Specifications (As Found)
Because this watch came from a bulk lot and was missing key components, some of these specs are based on direct inspection and typical Orient sport models of the era, rather than factory documentation.
- Brand: Orient
- Type: Automatic, diver / driver-style sports watch
- Era: Likely late 1960s to mid-1970s
- Case material: Stainless steel (unpolished, visible corrosion and wear)
- Case diameter: ~41 mm (excluding crown, estimated)
- Lug width: ~20 mm (estimated)
- Crystal: Missing (original would likely have been acrylic)
- Bezel:
- Inner rotating timing bezel (still present)
- Outer rotating bezel missing
- Crown configuration: Dual crown layout
- One crown for time/date setting
- One crown for rotating the inner bezel
- Dial:
- Blue sunburst dial
- Applied gold indices
- Orient crest and logo
- Three-star emblem above “Automatic”
- Day/Date: Day-date at 3 o’clock
- Hands: Missing
- Running condition: Not running, hairspring looks intact, movement looks complete.


Orient Cal. 46941 – Movement Breakdown
Basic Specs
- Manufacturer: Orient Watch Co. (in-house)
- Caliber: 46941
- Type: Mechanical automatic
- Jewels: 21
- Beat rate: 21,600 bph
- Winding: Automatic
- Hacking: No
- Power reserve: ~40 hours
- Complications: Day / Date
- Quickset:
- Day: crown cycling (push/pull rotation method)
- Date: semi-quickset depending on crown position



SK, Sea King, or Something Else?
After digging through WatchUSeek threads — particularly a long-running discussion on variations of the vintage Orient SK diver — a few key points became clear from the collector community:
Community Consensus (Simplified)
- SK stands for “Super King,” not Sea King — though the nickname stuck.
- Orient produced many sport and diver-style watches using the same cases and movements as SK models.
- Only some of these were actually branded “SK” on the dial.
- Others were regional variants, export models, or simply unbranded sport divers.
- Dial text, bezel colours, star layouts, and branding varied significantly.
- Frankenwatches do exist, but variation alone does not mean fake.
The takeaway:
? A watch can be authentically Orient, SK-era, and mechanically correct — without being an SK model.
That places this watch squarely in the category of SK-adjacent variation, not a Sea King, and not a fake.
Why I Didn’t Restore It
On paper, this could have been a fun project — but restoration reality matters.
By the time I priced out:
- Hands
- Crystal
- Bezel (if even available)
- Full service
…it stopped making sense for a watch I wasn’t emotionally attached to. SK-branded examples justify that effort. A non-SK variant with heavy cosmetic issues? Much harder to justify.
After staring at it and debating, I decided I didn’t want to sink hours and money into a project watch I wasn’t emotionally attached to. I prepped it up to photograph and listed it as-is on Trade Me
The Outcome
The watch eventually sold for $10.50 on Trade Me.

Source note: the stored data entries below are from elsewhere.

Lemma format_trailer_same f p : let p' := (format_trailer f p).2 in
  fmt_code p' = fmt_code p /\ width p' = width p /\ flags p' = flags p.
Proof.
  unfold format_trailer. destruct (_ && _); [|done].
  destruct (scan_trailer _ (drop 2 f)) as [item [[c f1]|]]; [|done].
  destruct (Ascii.eqb c "|"); [|done]. by destruct (scan_trailer _ f1) as [sep [[c' f2]|]].
Qed.

Lemma format_code_same f ctx p f' p' : format_code f ctx p = Some (f', p') -> width p' = width p.
Proof. unfold format_code. destruct f; [done|]. by destruct (search_code _ _ _) as [[]|]; intros [= _ <-]. Qed.

Lemma parse_format_width f ctx p f' p' : 0 <= width p -> parse_format f ctx p = Some (f', p') -> 0 <= width p'.
Proof.
  intros Hw. unfold parse_format. pose proof (field_modifier_width (drop 1 f) p) as W1.
  destruct (field_modifier (drop 1 f) p) as [f1 p1]. cbn [snd] in W1.
  destruct (field_width f1 p1) as [[f2 p2]|] eqn:E2; [|done]. cbn [mbind option_bind].
  destruct (format_code f2 ctx p2) as [[f3 p3]|] eqn:E3; [|done]. cbn [mbind option_bind].
  apply field_width_width in E2; [|lia]. apply format_code_same in E3.
  destruct (format_trailer_same f3 p3) as (_ & W & _).
  case_match; intros [= H1]; [|simplify_eq; lia]. rewrite H1 in W. cbn in W. lia.
Qed.

(** The code found is one the table has, and allows in the context. *)
Lemma search_code_elem f ctx codes c n : search_code f ctx codes = Some (c, n) ->
  c ∈ codes /\ code_matches f ctx c = Some n.
Proof.
  induction codes as [|d codes IH]; cbn; [done|].
  destruct (code_matches f ctx d) as [m|] eqn:E; [intros [= <- <-]; split; [by left|done]|].
  intros [H1 H2]%IH. split; [by right|done].
Qed.

Lemma format_code_context f ctx p f' p' : format_code f ctx p = Some (f', p') ->
  fmt_code p' = PP_UNKNOWN \/ Z.land (context (fmt (fmt_code p'))) ctx = ctx.
Proof.
  unfold format_code. destruct f; [done|].
  destruct (search_code _ _ _) as [[c n]|] eqn:E; intros [= _ <-]; cbn; [right|by left].
  apply search_code_elem in E as [_ E]. unfold code_matches in E.
  destruct (Z.eqb_spec (Z.land (context (fmt c)) ctx) ctx); done.
Qed.

Lemma parse_format_context f ctx p f' p' : parse_format f ctx p = Some (f', p') ->
  fmt_code p' = PP_UNKNOWN \/ Z.land (context (fmt (fmt_code p'))) ctx = ctx.
Proof.
  unfold parse_format. destruct (field_modifier (drop 1 f) p) as [f1 p1].
  destruct (field_width f1 p1) as [[f2 p2]|]; [|done]. cbn [mbind option_bind].
  destruct (format_code f2 ctx p2) as [[f3 p3]|] eqn:E3; [|done]. cbn [mbind option_bind].
  apply format_code_context in E3. destruct (format_trailer_same f3 p3) as (W & _).
  case_match; intros [= H1]; [|by simplify_eq]. rewrite H1 in W. cbn in W. by rewrite W.
Qed.

(** ** Codes *)

(** The entry for letters in a context. *)
Definition lookup_code (main sub : ascii) (ctx : Z) : option fmt_code_t :=
  find (fun c => (Z.land (context (fmt c)) ctx =? ctx) && Ascii.eqb (fmt_main (fmt c)) main
                 && Ascii.eqb (fmt_sub (fmt c)) sub) fmt_codes.

(** After an entry of one letter there is no entry of two with the same first. *)
Fixpoint subs_first (codes : list fmt_code_t) : bool :=
  match codes with
  | [] => true
  | c :: codes =>
      (negb (Ascii.eqb (fmt_sub (fmt c)) NUL) ||
       forallb (fun d => Ascii.eqb (fmt_sub (fmt d)) NUL || negb (Ascii.eqb (fmt_main (fmt d)) (fmt_main (fmt c)))) codes)
      && subs_first codes
  end.

Lemma fmt_subs_first : subs_first fmt_codes = true.
Proof. vm_compute. reflexivity. Qed.

Lemma search_code_longest f ctx codes : subs_first codes = true ->
  let look sub := find (fun c => (Z.land (context (fmt c)) ctx =? ctx) && Ascii.eqb (fmt_main (fmt c)) (deref f)
                                 && Ascii.eqb (fmt_sub (fmt c)) sub) codes in
  search_code f ctx codes =
    match (if Ascii.eqb (at_ f 1) NUL then None else look (at_ f 1)) with
    | Some c => Some (c, 2%nat)
    | None => (fun c => (c, 1%nat)) <$> look NUL
    end.
Proof.
  induction codes as [|c codes IH]; cbn; intros Hs; [by destruct (Ascii.eqb _ _)|].
  apply andb_true_iff in Hs as [Hc Hs]. specialize (IH Hs). cbn in IH. rewrite IH. clear IH.
  unfold code_matches. destruct (Z.land _ ctx =? ctx); cbn [negb andb]; [|done].
  destruct (Ascii.eqb_spec (fmt_main (fmt c)) (deref f)) as [Em|]; cbn [negb andb]; [|done].
  destruct (Ascii.eqb_spec (at_ f 1) NUL) as [->|Hn]; cbn [negb].
  { rewrite andb_false_r. by destruct (Ascii.eqb _ NUL). }
  rewrite andb_true_r. destruct (Ascii.eqb_spec (fmt_sub (fmt c)) (at_ f 1)) as [E1|N1]; [done|].
  destruct (Ascii.eqb_spec (fmt_sub (fmt c)) NUL) as [E2|N2]; [|done].
  cbn in Hc. rewrite forallb_forall in Hc.
  destruct (find _ codes) as [d|] eqn:F; [|done]. exfalso.
  apply find_some in F as [Hin F]. apply Hc in Hin.
  apply andb_true_iff in F as [F F2]. apply andb_true_iff in F as [_ F1].
  apply Ascii.eqb_eq in F1, F2. rewrite F1, F2, Em, Ascii.eqb_refl in Hin.
  cbn in Hin. rewrite orb_false_r in Hin. by apply Ascii.eqb_eq in Hin.
Qed.

Definition letters (c : fmt_code_t) : cstring :=
  fmt_main (fmt c) :: (if Ascii.eqb (fmt_sub (fmt c)) NUL then [] else [fmt_sub (fmt c)]).

(** No two entries have the same letters. *)
Lemma fmt_letters_unique : NoDup (map (fun c => (fmt_main (fmt c), fmt_sub (fmt c))) fmt_codes).
Proof. apply (bool_decide_unpack _). vm_compute. exact I. Qed.

Lemma fmt_codes_all c : c <> PP_END_MARKER -> c ∈ fmt_codes.
Proof. intros H. apply (bool_decide_unpack _). destruct c; vm_compute; exact I || by destruct H. Qed.

Lemma lookup_code_own c ctx : c <> PP_END_MARKER -> Z.land (context (fmt c)) ctx = ctx ->
  lookup_code (fmt_main (fmt c)) (fmt_sub (fmt c)) ctx = Some c.
Proof.
  intros Hc Hctx. unfold lookup_code.
  destruct (find _ fmt_codes) as [d|] eqn:F.
  - apply find_some in F as [Hd F]. apply andb_true_iff in F as [F F2]. apply andb_true_iff in F as [_ F1].
    apply Ascii.eqb_eq in F1, F2. f_equal.
    apply list_elem_of_In in Hd. apply fmt_codes_all in Hc.
    apply list_elem_of_lookup in Hd as [i Hi], Hc as [j Hj].
    pose proof fmt_letters_unique as U. rewrite NoDup_alt in U.
    assert (i = j) as ->; [|congruence].
    apply (U i j (fmt_main (fmt c), fmt_sub (fmt c))); rewrite list_lookup_fmap.
    + rewrite Hi. cbn. by rewrite F1, F2.
    + by rewrite Hj.
  - exfalso. eapply find_none in F; [|by apply list_elem_of_In, fmt_codes_all].
    rewrite Hctx, Z.eqb_refl, !Ascii.eqb_refl in F. done.
Qed.

Lemma lookup_code_search f ctx : search_code f ctx fmt_codes =
  match (if Ascii.eqb (at_ f 1) NUL then None else lookup_code (deref f) (at_ f 1) ctx) with
  | Some c => Some (c, 2%nat)
  | None => (fun c => (c, 1%nat)) <$> lookup_code (deref f) NUL ctx
  end.
Proof. apply (search_code_longest f ctx fmt_codes fmt_subs_first). Qed.

Lemma format_code_letters (c : fmt_code_t) (ctx : Z) (p : percent_esc) (rest : cstring) :
  c <> PP_END_MARKER -> Z.land (context (fmt c)) ctx = ctx ->
  (fmt_sub (fmt c) = NUL -> deref rest = NUL \/ lookup_code (fmt_main (fmt c)) (deref rest) ctx = None) ->
  format_code (letters c ++ rest) ctx p = Some (rest, set_fmt_code p c).
Proof.
  intros He Hctx Hrest. pose proof (lookup_code_own c ctx He Hctx) as Hown.
  unfold format_code, letters. cbn [app]. rewrite lookup_code_search. cbn [deref hd].
  destruct (Ascii.eqb_spec (fmt_sub (fmt c)) NUL) as [E|N]; cbn [app].
  - change (at_ (fmt_main (fmt c) :: rest) 1) with (nth 0 rest NUL).
    replace (nth 0 rest NUL) with (deref rest) by by destruct rest.
    rewrite E in Hown. rewrite Hown. destruct (Ascii.eqb_spec (deref rest) NUL) as [|Hn]; [done|].
    destruct (Hrest E) as [| ->]; [done|]. done.
  - change (at_ (fmt_main (fmt c) :: fmt_sub (fmt c) :: rest) 1) with (fmt_sub (fmt c)).
    rewrite (proj2 (Ascii.eqb_neq _ _) N), Hown. done.
Qed.

(** * Properties *)

(** gen_format never writes outside its buffer, of whatever size: it yields
    the format with the flags asked for (the sign and the alignment that win
    over the others), or NULL exactly when that and its NUL do not fit. *)
Theorem gen_format_bounds (buflen flags : Z) (tail : cstring) : 0 <= buflen < 2 ^ 64 ->
  let text := format_text (esc_flags flags) tail in
  gen_format buflen flags tail = Some (if buflen <? Z.of_nat (length text) + 1 then None else Some text).
Proof. apply gen_format_ok. Qed.

Lemma gen_format_bounds_witness :
  gen_format 16 (Z.lor PP_LEFT_ALIGN (Z.lor PP_ZERO_PAD PP_EXPLICIT_PLUS)) (str "ld") = Some (Some (str "%-+*ld")) /\
  gen_format 5 PP_LEFT_ALIGN (str "ld") = Some None.
Proof.
  pose proof (gen_format_bounds 5 PP_LEFT_ALIGN (str "ld") ltac:(lia)) as H. cbv zeta in H.
  rewrite (gen_format_bounds 16) by lia. rewrite H. split; vm_compute; reflexivity.
Defined.

(** an integer printed with any width and any flags but [?] and [#] is read
    back by strtoll, which stops at the blanks of the alignment. *)
Theorem int_val_roundtrip (value : Z) (p : percent_esc) :
  LLONG_MIN < value <= LLONG_MAX -> 0 <= width p -> has (flags p) ALTERNATE_FORMS = false ->
  exists text p' n, int_val value p = Some (true, text, p') /\
    strtoll text = (value, replicate n " "%char) /\ (Z.to_nat (width p) <= length text)%nat.
Proof.
  intros Hv Hw Ha. destruct (int_val_plain value p Hw Ha) as [p' H].
  destruct (int_text_strtoll (flags p) (width p) value Hv) as [n Hn].
  exists (int_text (flags p) (width p) value), p', n. split_and!; [done|done|].
  unfold int_text. rewrite field_length. lia.
Qed.

Lemma int_val_roundtrip_witness : let p := mk_esc (Z.lor PP_ZERO_PAD PP_EXPLICIT_PLUS) 8 0 [] [] PP_PKG_FLATSIZE in
  exists text p' n, int_val (-42) p = Some (true, text, p') /\
    strtoll text = (-42, replicate n " "%char) /\ (Z.to_nat (width p) <= length text)%nat.
Proof. intros p. apply (int_val_roundtrip (-42) p); [unfold LLONG_MIN, LLONG_MAX; lia|done|reflexivity]. Defined.

(** C39: every number but the least prints in human form: a mantissa of at most
    two decimals times a power of 1000 (or 1024) with a prefix the table has,
    at least one unit once scaled, and the number rounded to those decimals,
    but for the rounding of the doubles. *)
Theorem human_number_bounds (number : Z) (p : percent_esc) :
  Z.abs number < 2 ^ 63 -> 0 <= width p ->
  let bin := has (flags p) PP_ALTERNATE_FORM2 in
  let divisor := if bin then 1024 else 1000 in
  let f := esc_flags (Z.land (flags p) (Z.lnot ALTERNATE_FORMS)) in
  exists w prec k scale pfx p',
    human_number number p = Some (true, field f w (sign_of f (number <? 0)) (print_fixed prec k) ++ pfx, p') /\
    (if bin then bin_pfx else si_pfx) !! scale = Some pfx /\
    0 <= w <= width p /\ 0 <= prec <= 2 /\
    0 <= k <= divisor * 10 ^ prec /\ ((0 < scale)%nat -> 10 ^ prec <= k) /\
    2 ^ 53 * Z.abs (2 * (k * divisor ^ Z.of_nat scale) - 2 * (Z.abs number * 10 ^ prec))
      <= 2 ^ 53 * divisor ^ Z.of_nat scale + 26 * (Z.abs number * 10 ^ prec).
Proof.
  intros Hn Hw. destruct (human_number_ok number p Hn Hw) as (w & prec & k & s & pfx & [p' H] & Hrest).
  by exists w, prec, k, s, pfx, p'.
Qed.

A bit of a bummer — I do think it could’ve fetched more with the right buyer — but I wasn’t attached to it. Sometimes watches aren’t about profit; they’re about learning, handling different movements, and understanding where to draw the line on restorations.
That said, I’m still glad I pulled it out — even if it just funded a coffee ? and gave me a story to share here!